Requirement> Among these records, which lines include "table"? Copy them out.

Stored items
(** X13.  After a discovery that produced a catalog, [latest] resolves to
    the last entry, and no entry of the catalog is above it under the
    comparator. *)
Theorem latest_is_highest (client : HttpClient) (catalog log : list string) :
  run (fetchAvailableCudaVersions client) = (Ok catalog, log) ->
  exists latest,
    run (findCudaVersion client "latest") = (Ok (Some latest), log)
    /\ In latest catalog
    /\ (forall w, In w catalog -> leZero (compareVersions w latest) = true).
Proof.
  intro H. pose proof H as H'. unfold run in H'.
  apply fetchAvailableCudaVersions_inv in H'.
  destruct H' as (rv & av & ov & _ & _ & _ & _ & _ & E).
  assert (L : exists latest, lastOf catalog = Some latest).
  { apply lastOf_nonempty. intro N.
    assert (I : In "10.0" catalog)
      by (subst catalog; apply mergeVersions_legacy; cbn; auto).
    rewrite N in I. exact I. }
  destruct L as [latest Last]. exists latest. split; [|split].
  - unfold run, findCudaVersion, bind in *. rewrite H.
    unfold ret, findCudaVersionIn. cbn [String.eqb Ascii.eqb Bool.eqb].
    rewrite Last. reflexivity.
  - apply lastOf_In, Last.
  - intros w Hw.
    assert (S : StronglySorted vle catalog)
      by (subst catalog; apply mergeVersions_sorted).
    destruct (lastOf_sorted_max vle catalog latest S Last w Hw) as [->|R];
      [apply vle_refl|exact R].
Qed.

Lemma latest_is_highest_witness :
  exists latest,
    run (findCudaVersion exampleListing "latest")
    = (Ok (Some latest), [redistribUrl; archiveUrl; opensourceUrl])
    /\ In latest ["10.0"; "10.1"; "10.1.1"; "10.1.2"; "10.2"; "11.2.0"; "12.4.1"]
    /\ (forall w,
          In w ["10.0"; "10.1"; "10.1.1"; "10.1.2"; "10.2"; "11.2.0"; "12.4.1"] ->
          leZero (compareVersions w latest) = true).
Proof.
  apply (latest_is_highest exampleListing). vm_compute. reflexivity.
Defined.

(** X14.  The legacy versions go through end to end: after a discovery in
    which the three listings answered, each version of
    [OLD_CUDA_VERSIONS] resolves to itself, has an entry in the link table,
    and is located from that entry, for Linux/x86-64 and for Windows,
    without any further request. *)
Theorem legacy_versions_end_to_end (client : HttpClient)
    (redistrib archive opensource : HttpResponse) (v : string) :
  client redistribUrl = Ok redistrib -> statusCode redistrib = 200 ->
  client archiveUrl = Ok archive -> statusCode archive = 200 ->
  client opensourceUrl = Ok opensource -> statusCode opensource = 200 ->
  In v OLD_CUDA_VERSIONS ->
  run (findCudaVersion client v)
  = (Ok (Some v), [redistribUrl; archiveUrl; opensourceUrl])
  /\ exists link,
       lookupLink CUDA_LINKS v = Some link
       /\ linuxX86Url link <> EmptyString /\ windowsUrl link <> EmptyString
       /\ run (getCudaInstallerUrl client CUDA_LINKS v LINUX X86_64)
          = (Ok (linuxX86Url link), [])
       /\ (forall arch,
             run (getCudaInstallerUrl client CUDA_LINKS v WINDOWS arch)
             = (Ok (windowsUrl link), [])).
Proof.
  intros E1 S1 E2 S2 E3 S3 Hv.
  destruct (fetchAvailableCudaVersions_ok client redistrib archive opensource
              (conj E1 S1) (conj E2 S2) (conj E3 S3))
    as (rv & av & ov & _ & _ & _ & H).
  split.
  - unfold run, findCudaVersion, bind in *. rewrite H. unfold ret.
    do 2 f_equal. unfold findCudaVersionIn.
    assert (L : String.eqb v "latest" = false)
      by (cbn in Hv; repeat (destruct Hv as [<-|Hv]; [reflexivity|]);
          contradiction).
    rewrite L.
    rewrite (proj2 (includes_In _ _) (mergeVersions_legacy rv av ov v Hv)).
    reflexivity.
  - assert (L : exists link, lookupLink CUDA_LINKS v = Some link
                             /\ linuxX86Url link <> EmptyString
                             /\ windowsUrl link <> EmptyString).
    { cbn in Hv.
      repeat (destruct Hv as [<-|Hv];
              [eexists; split; [reflexivity|split; discriminate]|]).
      contradiction. }
    destruct L as (link & L & N1 & N2). exists link.
    destruct (CUDA_LINKS_resolves client v link L) as [A B]. auto.
Qed.

Lemma legacy_versions_end_to_end_witness :
  run (findCudaVersion exampleListing "10.1.2")
  = (Ok (Some "10.1.2"), [redistribUrl; archiveUrl; opensourceUrl]).
Proof.
  apply (legacy_versions_end_to_end exampleListing examplePage examplePage
           examplePage "10.1.2"); try reflexivity.
  cbn. auto.
Defined.

(** ** The locator *)

(** X15.  [getCudaInstallerUrl] makes at most one request, and the only
    URL it ever requests is the one [getMd5sumUrl] gives for the version. *)
Theorem locator_requests (client : HttpClient) (table : LinkTable)
    (version : string) (os : OS) (arch : Arch) :
  snd (run (getCudaInstallerUrl client table version os arch)) = []
  \/ exists url,
       getMd5sumUrl table version = Ok url
       /\ snd (run (getCudaInstallerUrl client table version os arch)) = [url].
Proof.
  destruct (getCudaInstallerUrl_steps client table version os arch)
    as [(o & E & _)|E]; rewrite E; [left; reflexivity|].
  unfold run.
  destruct (manifestUrl_requests client table version os arch [])
    as [M|(url & G & M)].
  - left. rewrite M. reflexivity.
  - right. exists url. auto.
Qed.

Lemma manifestUrl_failure (client : HttpClient) (table : LinkTable)
    (version : string) (os : OS) (arch : Arch) (response : HttpResponse) :
  geInt (majorOf version) 11 = true ->
  client (manifestOf version) = Ok response ->
  statusCode response <> 200 ->
  run (manifestUrl client table version os arch)
  = (Throw (TransportFailure (manifestOf version) (statusCode response)
              (statusMessage response)),
     [manifestOf version]).
Proof.
  intros M E S. unfold run, manifestUrl, bind, fetchMd5sum, bind, lift, httpGet,
    getMd5sumUrl.
  fold (majorOf version). rewrite M. fold (manifestOf version). rewrite E.
  apply Z.eqb_neq in S. rewrite S. reflexivity.
Qed.

Lemma manifestUrl_rejected (client : HttpClient) (table : LinkTable)
    (version : string) (os : OS) (arch : Arch) (e : error) :
  geInt (majorOf version) 11 = true ->
  client (manifestOf version) = Throw e ->
  run (manifestUrl client table version os arch) = (Throw e, [manifestOf version]).
Proof.
  intros M E. unfold run, manifestUrl, bind, fetchMd5sum, bind, lift, httpGet,
    getMd5sumUrl.
  fold (majorOf version). rewrite M. fold (manifestOf version). rewrite E.
  reflexivity.
Qed.

(** X16.  For a release from 11 on that passed the support check, a
    manifest that does not answer with status 200 makes
    [getCudaInstallerUrl] fail, on every platform, with an error that
    carries the URL and the status, after that single request; a request
    that is rejected fails with its own error. *)
Theorem manifest_failure_propagates (client : HttpClient) (version : string)
    (os : OS) (arch : Arch) :
  ltZero (compareVersions version START_SUPPORTED_CUDA_VERSION) = false ->
  geInt (majorOf version) 11 = true ->
  (forall response,
     client (manifestOf version) = Ok response ->
     statusCode response <> 200 ->
     run (getCudaInstallerUrl client CUDA_LINKS version os arch)
     = (Throw (TransportFailure (manifestOf version) (statusCode response)
                 (statusMessage response)),
        [manifestOf version]))
  /\ (forall e,
        client (manifestOf version) = Throw e ->
        run (getCudaInstallerUrl client CUDA_LINKS version os arch)
        = (Throw e, [manifestOf version])).
Proof.
  intros H M. rewrite (getCudaInstallerUrl_modern client version os arch H M).
  split.
  - intros response E S. apply manifestUrl_failure; assumption.
  - intros e E. apply manifestUrl_rejected; assumption.
Qed.

Lemma manifest_failure_propagates_witness :
  run (getCudaInstallerUrl offline CUDA_LINKS "12.4.1" WINDOWS X86_64)
  = (Throw (RequestRejected (manifestOf "12.4.1")), [manifestOf "12.4.1"]).
Proof.
  apply (manifest_failure_propagates offline "12.4.1" WINDOWS X86_64);
    vm_compute; reflexivity.
Defined.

Exercise output>
    [OLD_CUDA_VERSIONS] resolves to itself, has an entry in the link table,
Theorem locator_requests (client : HttpClient) (table : LinkTable)
  snd (run (getCudaInstallerUrl client table version os arch)) = []
       getMd5sumUrl table version = Ok url
       /\ snd (run (getCudaInstallerUrl client table version os arch)) = [url].
  destruct (getCudaInstallerUrl_steps client table version os arch)
  destruct (manifestUrl_requests client table version os arch [])
Lemma manifestUrl_failure (client : HttpClient) (table : LinkTable)
  run (manifestUrl client table version os arch)
Lemma manifestUrl_rejected (client : HttpClient) (table : LinkTable)
  run (manifestUrl client table version os arch) = (Throw e, [manifestOf version]).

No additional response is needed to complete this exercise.